– А ты плесень, догматик, троглодит! – махал я кулаками у него перед носом.
Но мои верные друзья уволокли меня с поля сражения. И я погрузился в туман. Это был единственный случай, когда у меня случилась алкогольная амнезия.
Пробуждение оказалось шокирующим. Было светло. В холодной студенческой комнате Косты я лежал на полу в луже воды. Коста спал рядом, но ему все же удалось доползти до кровати и положить на нее голову. Только Эмиль добрался до постели. Как будто в комнате разорвался снаряд и наши тела разбросало в эпических позах. Я грубо растолкал друзей:
– Что вы наделали? Зачем облили меня водой?
– Потому что ты говорил, что умираешь, – сонно промычал Эмиль.

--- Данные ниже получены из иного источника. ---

(** ** Lemmas: who is let in *)

(** In distributed mode the gate lets in the rooms of owned buckets. *)
Lemma let_in_owned m s room k : m = MODE_DISTRIBUTED -> ownershipGate m s room = Admit k ->
  exists b, bucketForRoomName room = Some b /\ b ∈ owned s.
Proof.
  intros -> Hg. destruct (gate_admits (Box s (new_scheduler 0 1 0) new_runtime) room k Hg) as (b & _ & Hb & Ho). by exists b.
Qed.

Lemma upgrade_gated cfg now h remote m s has n w w' :
  relay_step cfg (EUpgrade now h remote m s has n) w = Some (OUpgrade Upgraded, w') ->
  exists k, ownershipGate m s (default ""%string (hget h ROOM_HEADER)) = Admit k.
Proof.
  cbn [relay_step]. unfold upgrade. set (ip := default "undefined"%string _).
  destruct (handleUpgrade _ _ _ _ _ _ _ _) as [v h'] eqn:E. intros [= -> _].
  unfold handleUpgrade in E. destruct (entryReject h); [done|]. destruct (ownershipGate m s _) as [k|]; [by exists k|done].
Qed.

Lemma request_gated cfg now g has n q r room path h b r' :
  handleRequest cfg now g has n q r = (AToRoom room path h b, r') -> exists k, g room = Admit k.
Proof.
  unfold handleRequest. destruct (hr_path q) as [pa|]; [|done]. destruct (String.eqb pa "/metrics"); [by destruct (isLocalScrape _ _)|].
  destruct (entryReject _); [done|]. cbv zeta. destruct (g _) as [k|] eqn:Eg; [|done].
  destruct (if starts_with "/attest" pa then _ else _) as [[] r2]; [done|].
  destruct (negb (has _) && (maxRooms (rupgrade cfg) <=? n)); [done|].
  destruct (declared_too_large _); [done|]. destruct (readBody _ _ _ _ _); [|done|done]. intros [= <- _ _ _ _]. by exists k.
Qed.

Lemma elem_of_kept {A} (x : A) i l l' : x ∈ delete i l ++ l' -> x ∈ l ++ l'.
Proof. rewrite !elem_of_app. intros [Hx|?]; [|by right]. left. eapply elem_of_sublist; [exact Hx|apply sublist_delete]. Qed.

(** What comes under way went through the gate. *)
Lemma entered cfg e p p' n : proc_step cfg e p = Some p' -> n ∈ under_way p' ->
  n ∈ under_way p \/ match e with VUpgrade _ _ _ m s | VRequest _ m s _ => exists k, ownershipGate m s n = Admit k | _ => False end.
Proof.
  unfold under_way. destruct e as [now h remote m s|i persisted|i|i lived|now m s q|i persisted|i|e|e]; cbn [proc_step]; intros E Hn.
  - destruct (relay_step _ _ _) as [[o w]|] eqn:Ew; [|done]. simpl in E. injection E as <-. cbn [phands pbodies] in Hn.
    destruct o as [[]| | | | |]; try by left. rewrite !elem_of_app in Hn. rewrite elem_of_app.
    destruct Hn as [[Hn|Hn]|Hn]; [by auto| |by auto]. apply list_elem_of_singleton in Hn as ->. right. by eapply upgrade_gated.
  - destruct (phands p !! i); [|done]. cbn [mbind option_bind] in E. destruct (relay_step _ _ _) as [[o w]|]; [|done].
    cbn [mbind option_bind] in E. destruct (rrun _ _); [|done]. simpl in E. injection E as <-. left. by eapply elem_of_kept.
  - destruct (phands p !! i); [|done]. cbn [mbind option_bind] in E. destruct (relay_step _ _ _) as [[o w]|]; [|done]. simpl in E.
    injection E as <-. left. by eapply elem_of_kept.
  - destruct (psocks p !! i) as [[ws id]|]; [|done]. cbn [mbind option_bind] in E. destruct (relay_step _ _ _) as [[o w]|]; [|done].
    cbn [mbind option_bind] in E. destruct (rstep _ _); [|done]. simpl in E. injection E as <-. by left.
  - destruct (relay_step _ _ _) as [[o w]|] eqn:Ew; [|done]. simpl in E. injection E as <-. cbn [phands pbodies] in Hn.
    destruct o as [|?|?|a|?|]; try by left. destruct a as [| | |room pa hd b]; try by left.
    rewrite !elem_of_app in Hn. rewrite elem_of_app. destruct Hn as [Hn|[Hn|Hn]]; [by auto..|].
    apply list_elem_of_singleton in Hn as ->. right. cbn [relay_step] in Ew.
    destruct (handleRequest _ _ _ _ _ _ _) as [a' r'] eqn:Ea. injection Ew as -> _. by eapply request_gated.
  - destruct (pbodies p !! i); [|done]. cbn [mbind option_bind] in E. destruct (rstep _ _); [|done]. simpl in E. injection E as <-.
    cbn [phands pbodies] in Hn. rewrite elem_of_app in Hn. rewrite elem_of_app. left. destruct Hn as [?|Hn]; [by left|right].
    eapply elem_of_sublist; [exact Hn|apply sublist_delete].
  - destruct (pbodies p !! i); [|done]. simpl in E. injection E as <-.
    cbn [phands pbodies] in Hn. rewrite elem_of_app in Hn. rewrite elem_of_app. left. destruct Hn as [?|Hn]; [by left|right].
    eapply elem_of_sublist; [exact Hn|apply sublist_delete].
  - destruct (only_counts e); [|done]. destruct (relay_step _ _ _) as [[o w]|]; [|done]. simpl in E. injection E as <-. by left.
  - destruct (adds_nothing e); [|done]. destruct (rstep _ _); [|done]. simpl in E. injection E as <-. by left.
Qed.

Lemma service_entered c e s s' n : service_step c e s = Some s' -> n ∈ under_way (vproc s') ->
  n ∈ under_way (vproc s) \/ (answers (lserver (vlife s)) = true /\ exists d, ownershipGate (v_mode c) (vstore s) n = Admit d).
Proof.
  intros E Hn. destruct (service_step_process _ _ _ _ E) as [(pe & cl & Es & Hg)|(Eu & _)]; [|left; by rewrite <-Eu].
  unfold serve in Es. destruct (proc_step _ _ _) as [p'|] eqn:Ep; [|done]. cbn [mbind option_bind] in Es. injection Es as <-. cbn [vproc] in Hn.
  destruct (entered _ _ _ _ _ Ep Hn) as [?|Hd]; [by left|right]. destruct pe; try done; destruct Hg as (Ha & -> & ->); by split.
Qed.

(** ** Lemmas: shutting down *)

Lemma closed_keep id f rt : closed (on_context id f rt) = closed rt.
Proof. unfold on_context. by destruct (contexts rt !! id). Qed.

Lemma closed_maybeEvict id rt : closed (maybeEvict id rt) = closed rt.
Proof.
  unfold maybeEvict, Runtime.evict. destruct (contexts rt !! id) as [x|]; [|done]. destruct (_idle x); [|done]. by destruct (bool_decide _).
Qed.

(** A runtime that was shut down stays so. *)
Lemma rstep_closed e rt rt' : rstep e rt = Some rt' -> closed rt = true -> closed rt' = true.
Proof.
  intros E Hc. destruct e as [name pr|id|id ws|id at_|id ws|id ws|id ws|id ws|id again|]; cbn [rstep] in E;
    try (destruct (contexts rt !! id) as [x|]; [|done]); cbn [mbind option_bind] in E.
  - unfold Runtime.get in E. destruct (registered rt name); injection E as <-; unfold pin; by rewrite closed_keep.
  - destruct (0 <? _); [|done]. injection E as <-. unfold unpin. by rewrite closed_maybeEvict, closed_keep.
  - destruct (_ && _); [|done]. injection E as <-. unfold acceptWebSocket. by rewrite closed_keep.
  - destruct (0 <? _); [|done]. injection E as <-. unfold _reschedule. by rewrite Hc.
  - destruct (decide _); [|done]. injection E as <-. unfold pin. by rewrite closed_keep.
  - destruct (_ && _); [|done]. injection E as <-. unfold pin. by rewrite closed_keep.
  - injection E as <-. unfold delete_socket. by rewrite closed_keep.
  - injection E as <-. unfold socket_gone, delete_socket. by rewrite closed_maybeEvict, closed_keep.
  - destruct (calarm x); [|done]. injection E as <-. unfold _fire. by rewrite Hc.
  - by injection E as <-.
Qed.

(** What a step of the process does to the rooms. *)
Lemma proc_step_rooms cfg e p p' : proc_step cfg e p = Some p' ->
  match e with
  | VOpened _ _ => True
  | VBody i _ => is_Some (pbodies p !! i) /\ (once (prt p) -> forall id, sublist (live_context (prt p') id) (live_context (prt p) id))
  | _ => fewer (prt p) (prt p') /\ (closed (prt p) = true -> closed (prt p') = true)
  end.
Proof.
  destruct e as [now h remote m s|i persisted|i|i lived|now m s q|i persisted|i|e|e]; cbn [proc_step]; intros E; [|done|..].
  - destruct (relay_step _ _ _) as [[o w]|]; [|done]. simpl in E. injection E as <-. split; [apply fewer_refl|done].
  - destruct (phands p !! i); [|done]. cbn [mbind option_bind] in E. destruct (relay_step _ _ _) as [[o w]|]; [|done]. simpl in E.
    injection E as <-. split; [apply fewer_refl|done].
  - destruct (psocks p !! i) as [[ws id]|]; [|done]. cbn [mbind option_bind] in E. destruct (relay_step _ _ _) as [[o w]|]; [|done].
    cbn [mbind option_bind] in E. destruct (rstep (RGone id ws) _) as [rt'|] eqn:Er; [|done]. simpl in E. injection E as <-.
    split; [cbn [rstep] in Er; injection Er as <-; apply gone_fewer|by eapply rstep_closed].
  - destruct (relay_step _ _ _) as [[o w]|]; [|done]. simpl in E. injection E as <-. split; [apply fewer_refl|done].
  - destruct (pbodies p !! i) as [name|]; [|done]. cbn [mbind option_bind] in E. split; [by eexists|]. intros Ho.
    destruct (begin_once name persisted (prt p) Ho) as (rt1 & E1 & _ & _ & Hl & _). rewrite E1 in E. simpl in E. by injection E as <-.
  - destruct (pbodies p !! i); [|done]. simpl in E. injection E as <-. split; [apply fewer_refl|done].
  - destruct (only_counts e); [|done]. destruct (relay_step _ _ _) as [[o w]|]; [|done]. simpl in E. injection E as <-. split; [apply fewer_refl|done].
  - destruct (adds_nothing e) eqn:Ha; [|done]. destruct (rstep e _) as [rt'|] eqn:Er; [|done]. simpl in E. injection E as <-.
    split; [by eapply rstep_fewer|by eapply rstep_closed].
Qed.

Section Closing.
Context (c : service_config) (booted : Z).

(** Since [close()]: [ts] are the sockets it closed. *)
Record closing_ok (ts : list nat) (s : service) : Prop := {
  cl_up : lstart (vlife s) = Up;
  cl_timers : armed (vlife s) = [];
  cl_told : told (vlife s) = ts;
  cl_socks : sublist (List.map fst (psocks (vproc s))) ts;
  cl_live : forall id, live_context (prt (vproc s)) id = [];
  cl_stage : match lclosing (vlife s) with
             | Running => False
             | Draining => lserver (vlife s) = Listening /\ storage_open (vlife s) = true
             | Stopping => lserver (vlife s) = Leaving /\ storage_open (vlife s) = true /\ psocks (vproc s) = []
             | Closed => lserver (vlife s) = Ended /\ storage_open (vlife s) = false /\ psocks (vproc s) = [] /\ under_way (vproc s) = []
                         /\ rooms (prt (vproc s)) = [] /\ closed (prt (vproc s)) = true
             end }.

А Коста уточнил подробности:
– Ты все время повторял: “Скажите Доре, что я умираю как коммунист!”
Не знаю, не выдумал ли Коста эту историю, потому что и он лежал в той же луже, как кандидат в нашу партию, но распространил данную версию именно он, тем самым прославив меня. Атанас Славов описал произошедшее в “Тропинках под магистралями”, прикинувшись, будто сам был свидетелем моего пробуждения. Я был единственным, кого этот случай по-настоящему удивил.
А сегодня мне кажется, что все так и было на самом деле. История звучит правдоподобно, потому что я знаю, какими неправдоподобными были все мы.
И все же я с ужасом думаю: неужели я стал тогда коммунистом? Неужели в этом заслуга пьяного Челкаша с его манией видеть во всех врагов? Неужели я, влюбленный и умирающий, в миг величайшей самозащиты отыскал в своей униженной душе нечто, о чем даже не подозревал? Как неандерталец, зажатый в угол пещерным медведем и нащупывающий камень?..
“Все было скрыто в твоей душе, раз ты отыскал это и изрек!” – сказал бы Флавий Юстин.
А слово не воробей!
Ночью я проснулся,
лежал одинокий, больной.
Тогда я решил отыскать
умирающих мальчиков, стонущих “мама”.
…………………….
Ночью я пересек
каменистое поле боя.
А рядом со мной неслышно ступал
творец истории, умолкший Геродот.
Я медленно просыпаюсь. Не могу понять, где я. Меня заливает свет. Но какой-то темный великан заглядывает в белое окно. Протирает стекло рукой и снова заглядывает. Я вздрагиваю и просыпаюсь окончательно. Существо это оказывается елкой. Огромной, украшенной блестящими ледяными гирляндами. О да, уже несколько часов я пребываю в 1957 году. Это открытие позволяет мне восстановить все мостики к реальности.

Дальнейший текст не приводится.